Sunday, October 26, 2008

Compiler development roadmap

You probably already know that there are two important versions of the compiler in development: the "main" branch with only a front-end (called "trunk" on Launchpad), and the "llvm" branch with an experimental LLVM-based back-end. Their source code can be found on the Launchpad project page:

https://code.launchpad.net/hyper

That page contains another development branch as well, called "typerefactor". This branch is a heavily modified version of the main branch with the purpose of refactoring the handling of types and type conversions. I started the typerefactor branch because the code of the llvm branch has become a bit difficult and fragile; the typerefactor branch will improve the front-end part of the compiler so that developing the LLVM back-end will be much easier.

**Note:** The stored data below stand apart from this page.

(* ===== verification/PacketSerialize.v ===== *)
(** Serializers: [public/rust/packet/src/serialize.rs].

    A [Serializer] is consumed by [serialize] and [serialize_mtu]; an error gives it
    back.  The functions [get_buf] that make buffers are parameters of the
    serializers that hold them. *)

From S2P Require Import Prelude Packet.

(** * Builders of innermost packets: [ipb_serialize] returns the bytes of the buffer
    after it was written to. *)
Class InnerPacketBuilder (B : Type) := {
  bytes_len : B → Z;
  ipb_serialize : B → list Z → result Never (list Z)
}.

(** [buffer.copy_from_slice(self)] panics when the lengths differ. *)
Definition copy_from_slice (src dst : list Z) : result Never (list Z) :=
  if zlen dst =? zlen src then Ok src else Panic.
#[export] Instance slice_builder : InnerPacketBuilder (list Z) := {|
  bytes_len self := zlen self;
  ipb_serialize := copy_from_slice
|}.

(** * Errors and constraints *)
Inductive MtuError (E : Type) := MtuErr (e : E) | Mtu.
Arguments MtuErr {E} e.
Arguments Mtu {E}.
Definition is_mtu {E : Type} (self : MtuError E) : bool := match self with Mtu => true | _ => false end.

Record SerializeConstraints := { c_prefix_len : Z; c_min_body_len : Z; c_suffix_len : Z }.
Definition no_constraints : SerializeConstraints := {| c_prefix_len := 0; c_min_body_len := 0; c_suffix_len := 0 |}.
Definition usize_max : Z := 2 ^ 64 - 1.

Class Serializer (S : Type) := {
  ser_buffer : Type;
  ser_parse :: ParseBuffer ser_buffer;
  ser_parse_mut :: ParseBufferMut ser_buffer;
  ser_buf :: Buffer ser_buffer;
  ser_buf_mut :: BufferMut ser_buffer;
  ser_error : Type;
  ser_inner_error : Type;
  serialize : S → SerializeConstraints → result (ser_error * S) ser_buffer;
  serialize_mtu : S → Z → SerializeConstraints → result (MtuError ser_inner_error * S) ser_buffer
}.

Section default.
Context {S : Type} `{!Serializer S}.
Definition serialize_outer (self : S) : result (ser_error * S) ser_buffer := serialize self no_constraints.
Definition serialize_mtu_outer (self : S) (mtu : Z) : result (MtuError ser_inner_error * S) ser_buffer :=
  serialize_mtu self mtu no_constraints.
End default.

(** [c.prefix_len + body_len + c.suffix_len] *)
Definition total_length {E : Type} (c : SerializeConstraints) (body_len : Z) : result E Z :=
  n <-? uadd 64 (c_prefix_len c) body_len ;; uadd 64 n (c_suffix_len c).
(** A vector has less than 2^63 bytes. *)
Definition new_vec {E : Type} (n : Z) : result E (list Z) := if n <? 2 ^ 63 then Ok (zeros n) else Panic.

(** * A builder as a serializer, into a new vector *)
Section inner_builder.
Context {B : Type} `{!InnerPacketBuilder B}.

Definition total_len_body_len_body_range (builder : B) (c : SerializeConstraints) : result Never (Z * Z * Range) :=
  let body_len := Z.max (c_min_body_len c) (bytes_len builder) in
  total_len <-? total_length c body_len ;;
  e <-? uadd 64 (c_prefix_len c) (bytes_len builder) ;;
  Ok (total_len, body_len, {| start := c_prefix_len c; end_ := e |}).

(** [vec![0; n]] with the builder written to [buf[body_range]]. *)
Definition in_new_vec (builder : B) (total_len : Z) (r : Range) : result Never Buf :=
  bytes <-? new_vec total_len ;;
  body <-? index r bytes ;;
  body <-? ipb_serialize builder body ;;
  buf_new (splice (start r) body bytes) (Included (start r)) (Excluded (end_ r)).

Definition builder_serialize_mtu (self : B) (mtu : Z) (c : SerializeConstraints)
    : result (MtuError Never * B) Buf :=
  lens <-? infallible (total_len_body_len_body_range self c) ;;
  let '(total_len, body_len, body_range) := lens in
  if body_len <=? mtu then infallible (in_new_vec self total_len body_range)
  else Err (Mtu, self).
Definition builder_serialize (self : B) (c : SerializeConstraints) : result (Never * B) Buf :=
  lens <-? infallible (total_len_body_len_body_range self c) ;;
  let '(total_len, _, body_range) := lens in
  infallible (in_new_vec self total_len body_range).

#[export] Instance builder_serializer : Serializer B := {|
  ser_error := Never;
  ser_inner_error := Never;
  serialize := builder_serialize;
  serialize_mtu := builder_serialize_mtu
|}.
End inner_builder.

(** The body of a buffer is the range, and the builder is written to it. *)
Definition fill_body {T B : Type} `{!ParseBuffer T, !ParseBufferMut T, !InnerPacketBuilder B}
    (builder : B) (prefix_len : Z) (b : T) : result Never T :=
  e <-? uadd 64 prefix_len (bytes_len builder) ;;
  b <-? shrink (Included prefix_len) (Excluded e) b ;;
  as_mut (ipb_serialize builder) b.

(** * [InnerSerializer] *)
Record InnerSerializer (B T O : Type) := { is_builder : B; is_buf : T; is_get_buf : Z → result Never O }.
Arguments is_builder {B T O} _.
Arguments is_buf {B T O} _.
Arguments is_get_buf {B T O} _ _.

Section inner.
Context {B T O : Type} `{!InnerPacketBuilder B}.
Context `{!ParseBuffer T, !ParseBufferMut T, !Buffer T, !BufferMut T}.
Context `{!ParseBuffer O, !ParseBufferMut O, !Buffer O, !BufferMut O}.

Definition inner_serialize_inner (self : InnerSerializer B T O) (prefix_len total_len : Z)
    : result Never (Either T O) :=
  cap <-? capacity (is_buf self) ;;
  b <-? (if total_len <=? cap
         then b <-? reset (is_buf self) ;; Ok (EitherA b)
         else b <-? is_get_buf self total_len ;; Ok (EitherB b)) ;;
  fill_body (is_builder self) prefix_len b.
Definition inner_serialize_mtu (self : InnerSerializer B T O) (mtu : Z) (c : SerializeConstraints)
    : result (MtuError Never * InnerSerializer B T O) (Either T O) :=
  let body_len := Z.max (c_min_body_len c) (bytes_len (is_builder self)) in
  total_len <-? total_length c body_len ;;
  if body_len <=? mtu then infallible (inner_serialize_inner self (c_prefix_len c) total_len)
  else Err (Mtu, self).
Definition inner_serialize (self : InnerSerializer B T O) (c : SerializeConstraints)
    : result (Never * InnerSerializer B T O) (Either T O) :=
  total_len <-? total_length c (Z.max (c_min_body_len c) (bytes_len (is_builder self))) ;;
  infallible (inner_serialize_inner self (c_prefix_len c) total_len).
#[export] Instance inner_serializer : Serializer (InnerSerializer B T O) := {|
  ser_buffer := Either T O;
  ser_error := Never;
  ser_inner_error := Never;
  serialize := inner_serialize;
  serialize_mtu := inner_serialize_mtu
|}.
End inner.

(** * [FnSerializer] *)
Record FnSerializer (B O : Type) := { fs_builder : B; fs_get_buf : Z → result Never O }.
Arguments fs_builder {B O} _.
Arguments fs_get_buf {B O} _ _.

Section fn.
Context {B O : Type} `{!InnerPacketBuilder B} `{!ParseBuffer O, !ParseBufferMut O, !Buffer O, !BufferMut O}.

Definition fn_serialize_inner (self : FnSerializer B O) (prefix_len total_len : Z) : result Never O :=
  b <-? fs_get_buf self total_len ;; fill_body (fs_builder self) prefix_len b.
Definition fn_serialize_mtu (self : FnSerializer B O) (mtu : Z) (c : SerializeConstraints)
    : result (MtuError Never * FnSerializer B O) O :=
  let body_len := Z.max (c_min_body_len c) (bytes_len (fs_builder self)) in
  total_len <-? total_length c body_len ;;
  if body_len <=? mtu then infallible (fn_serialize_inner self (c_prefix_len c) total_len)
  else Err (Mtu, self).
Definition fn_serialize (self : FnSerializer B O) (c : SerializeConstraints) : result (Never * FnSerializer B O) O :=
  total_len <-? total_length c (Z.max (c_min_body_len c) (bytes_len (fs_builder self))) ;;
  infallible (fn_serialize_inner self (c_prefix_len c) total_len).
#[export] Instance fn_serializer : Serializer (FnSerializer B O) := {|
  ser_buffer := O;
  ser_error := Never;
  ser_inner_error := Never;
  serialize := fn_serialize;
  serialize_mtu := fn_serialize_mtu
|}.
End fn.

(** The [get_buf] of the constructors named [new_vec]. *)
Definition vec_get_buf (n : Z) : result Never Buf := bytes <-? new_vec n ;; buf_new bytes Unbounded Unbounded.

(** * [BufferSerializer] *)
Inductive TruncateDirection := DiscardFront | DiscardBack | NoTruncating.
Record BufferSerializer (T O : Type) := {
  bs_buf : T;
  bs_get_buf : Z → result Never O;
  bs_direction : TruncateDirection
}.
Arguments bs_buf {T O} _.
Arguments bs_get_buf {T O} _ _.
Arguments bs_direction {T O} _.

Section buffer.
Context {T O : Type} `{!ParseBuffer T, !ParseBufferMut T, !Buffer T, !BufferMut T}.
Context `{!ParseBuffer O, !ParseBufferMut O, !Buffer O, !BufferMut O}.

(** [a && b] evaluates [b] when [a] is true. *)
Definition satisfies (b : T) (c : SerializeConstraints) (body_and_padding : Z) : result Never bool :=
  p <-? prefix_len b ;;
  if c_prefix_len c <=? p then
    n <-? buf_len b ;;
    s <-? suffix_len b ;;
    have <-? uadd 64 n s ;;
    need <-? uadd 64 body_and_padding (c_suffix_len c) ;;
    Ok (need <=? have)
  else Ok false.
Definition buffer_serialize_inner (b : T) (get_buf : Z → result Never O) (c : SerializeConstraints)
    (body_and_padding total_len : Z) : result Never (Either T O) :=
  fits <-? satisfies b c body_and_padding ;;
  if fits : bool then Ok (EitherA b)
  else
    new_buf <-? get_buf total_len ;;
    n <-? buf_len b ;;
    e <-? uadd 64 (c_prefix_len c) n ;;
    new_buf <-? shrink (Included (c_prefix_len c)) (Excluded e) new_buf ;;
    body <-? as_ref b ;;
    new_buf <-? as_mut (copy_from_slice body) new_buf ;;
    Ok (EitherB new_buf).

(** [None] is the error of a buffer that does not fit and is not truncated. *)
Definition truncate (direction : TruncateDirection) (mtu : Z) (b : T) : result Never (option T) :=
  n <-? buf_len b ;;
  let excess_bytes := n - mtu in
  if 0 <? excess_bytes then
    match direction with
    | NoTruncating => Ok None
    | DiscardFront => b <-? shrink_front excess_bytes b ;; Ok (Some b)
    | DiscardBack => b <-? shrink_back excess_bytes b ;; Ok (Some b)
    end
  else Ok (Some b).
Definition buffer_serialize_mtu (self : BufferSerializer T O) (mtu : Z) (c : SerializeConstraints)
    : result (MtuError Never * BufferSerializer T O) (Either T O) :=
  if mtu <? c_min_body_len c then Err (Mtu, self)
  else
    truncated <-? infallible (truncate (bs_direction self) mtu (bs_buf self)) ;;
    match truncated with
    | None => Err (Mtu, self)
    | Some b =>
        n <-? infallible (buf_len b) ;;
        let body_and_padding := Z.max (c_min_body_len c) n in
        infallible (assert (body_and_padding <=? mtu)) ;?;
        total_len <-? total_length c body_and_padding ;;
        infallible (buffer_serialize_inner b (bs_get_buf self) c body_and_padding total_len)
    end.
Definition buffer_serialize (self : BufferSerializer T O) (c : SerializeConstraints)
    : result (Never * BufferSerializer T O) (Either T O) :=
  n <-? infallible (buf_len (bs_buf self)) ;;
  let body_and_padding := Z.max (c_min_body_len c) n in
  total_len <-? total_length c body_and_padding ;;
  infallible (buffer_serialize_inner (bs_buf self) (bs_get_buf self) c body_and_padding total_len).
#[export] Instance buffer_serializer : Serializer (BufferSerializer T O) := {|
  ser_buffer := Either T O;
  ser_error := Never;
  ser_inner_error := Never;
  serialize := buffer_serialize;
  serialize_mtu := buffer_serialize_mtu
|}.
End buffer.

(** [map_err] of an error that carries the serializer. *)
Definition map_err {E S S' A : Type} (f : S → S') (r : result (E * S) A) : result (E * S') A :=
  match r with
  | Ok a => Ok a
  | Err (e, s) => Err (e, f s)
  | Panic => Panic
  | OutOfFuel => OutOfFuel
  end.

(** * [MtuSerializer] *)
Record MtuSerializer (S : Type) := { ms_mtu : Z; ms_inner : S }.
Arguments ms_mtu {S} _.
Arguments ms_inner {S} _.
Definition with_mtu {S : Type} (self : S) (mtu : Z) : MtuSerializer S := {| ms_mtu := mtu; ms_inner := self |}.

Section mtu.
Context {S : Type} `{!Serializer S}.
Definition mtu_serialize_mtu (self : MtuSerializer S) (mtu : Z) (c : SerializeConstraints)
    : result (MtuError ser_inner_error * MtuSerializer S) ser_buffer :=
  map_err (λ inner, {| ms_mtu := ms_mtu self; ms_inner := inner |})
    (serialize_mtu (ms_inner self) (Z.min mtu (ms_mtu self)) c).
#[export] Instance mtu_serializer : Serializer (MtuSerializer S) := {|
  ser_error := MtuError ser_inner_error;
  serialize self c := mtu_serialize_mtu self usize_max c;
  serialize_mtu := mtu_serialize_mtu
|}.
End mtu.

(** * [EncapsulatingSerializer] *)
Record EncapsulatingSerializer (B S : Type) := { es_builder : B; es_inner : S }.
Arguments es_builder {B S} _.
Arguments es_inner {B S} _.
Definition encapsulate {B S : Type} (self : S) (builder : B) : EncapsulatingSerializer B S :=
  {| es_builder := builder; es_inner := self |}.

Section encapsulating.
Context {B S : Type} `{!PacketBuilder B, !Serializer S}.

Definition min_body_mtu (self : EncapsulatingSerializer B S) (min_body mtu : Z) : result Never (option (Z * Z)) :=
  let builder := es_builder self in
  header_footer_total <-? uadd 64 (header_len builder) (footer_len builder) ;;
  let this_min_body := min_body_len builder in
  let next_min_body := Z.max 0 (min_body - header_footer_total) in
  let min_body := Z.max this_min_body next_min_body in
  let this_mtu := max_body_len builder in
  if mtu <? header_footer_total then Ok None
  else let next_mtu := mtu - header_footer_total in
       Ok (Some (min_body, Z.min next_mtu this_mtu)).

Definition encap_serialize_mtu (self : EncapsulatingSerializer B S) (mtu : Z) (c : SerializeConstraints)
    : result (MtuError ser_inner_error * EncapsulatingSerializer B S) ser_buffer :=
  let builder := es_builder self in
  prefix_len <-? uadd 64 (c_prefix_len c) (header_len builder) ;;
  suffix_len <-? uadd 64 (c_suffix_len c) (footer_len builder) ;;
  mb <-? infallible (min_body_mtu self (c_min_body_len c) mtu) ;;
  match mb with
  | None => Err (Mtu, self)
  | Some (min_body_len, mtu) =>
      let c := {| c_prefix_len := prefix_len; c_min_body_len := min_body_len; c_suffix_len := suffix_len |} in
      buffer <-? map_err (λ inner, {| es_builder := builder; es_inner := inner |})
                   (serialize_mtu (es_inner self) mtu c) ;;
      infallible (buf_serialize builder buffer)
  end.
#[export] Instance encapsulating_serializer : Serializer (EncapsulatingSerializer B S) := {|
  ser_error := MtuError ser_inner_error;
  serialize self c := encap_serialize_mtu self usize_max c;
  serialize_mtu := encap_serialize_mtu
|}.
End encapsulating.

Another thing on my TO-DO list is the upgrade of the back-end to LLVM 2.4. This means that I will have to replace my custom CMake build system for LLVM by the official one. Yes, you read that correctly: LLVM now has an (experimental) CMake-based build system of its own. I posted my code for building LLVM with CMake on the LLVM mailing list quite a while ago, and now someone has used that code as a start for writing a real CMake build system for LLVM (mine was very Unix-oriented and was just enough for using LLVM with my compiler front-end).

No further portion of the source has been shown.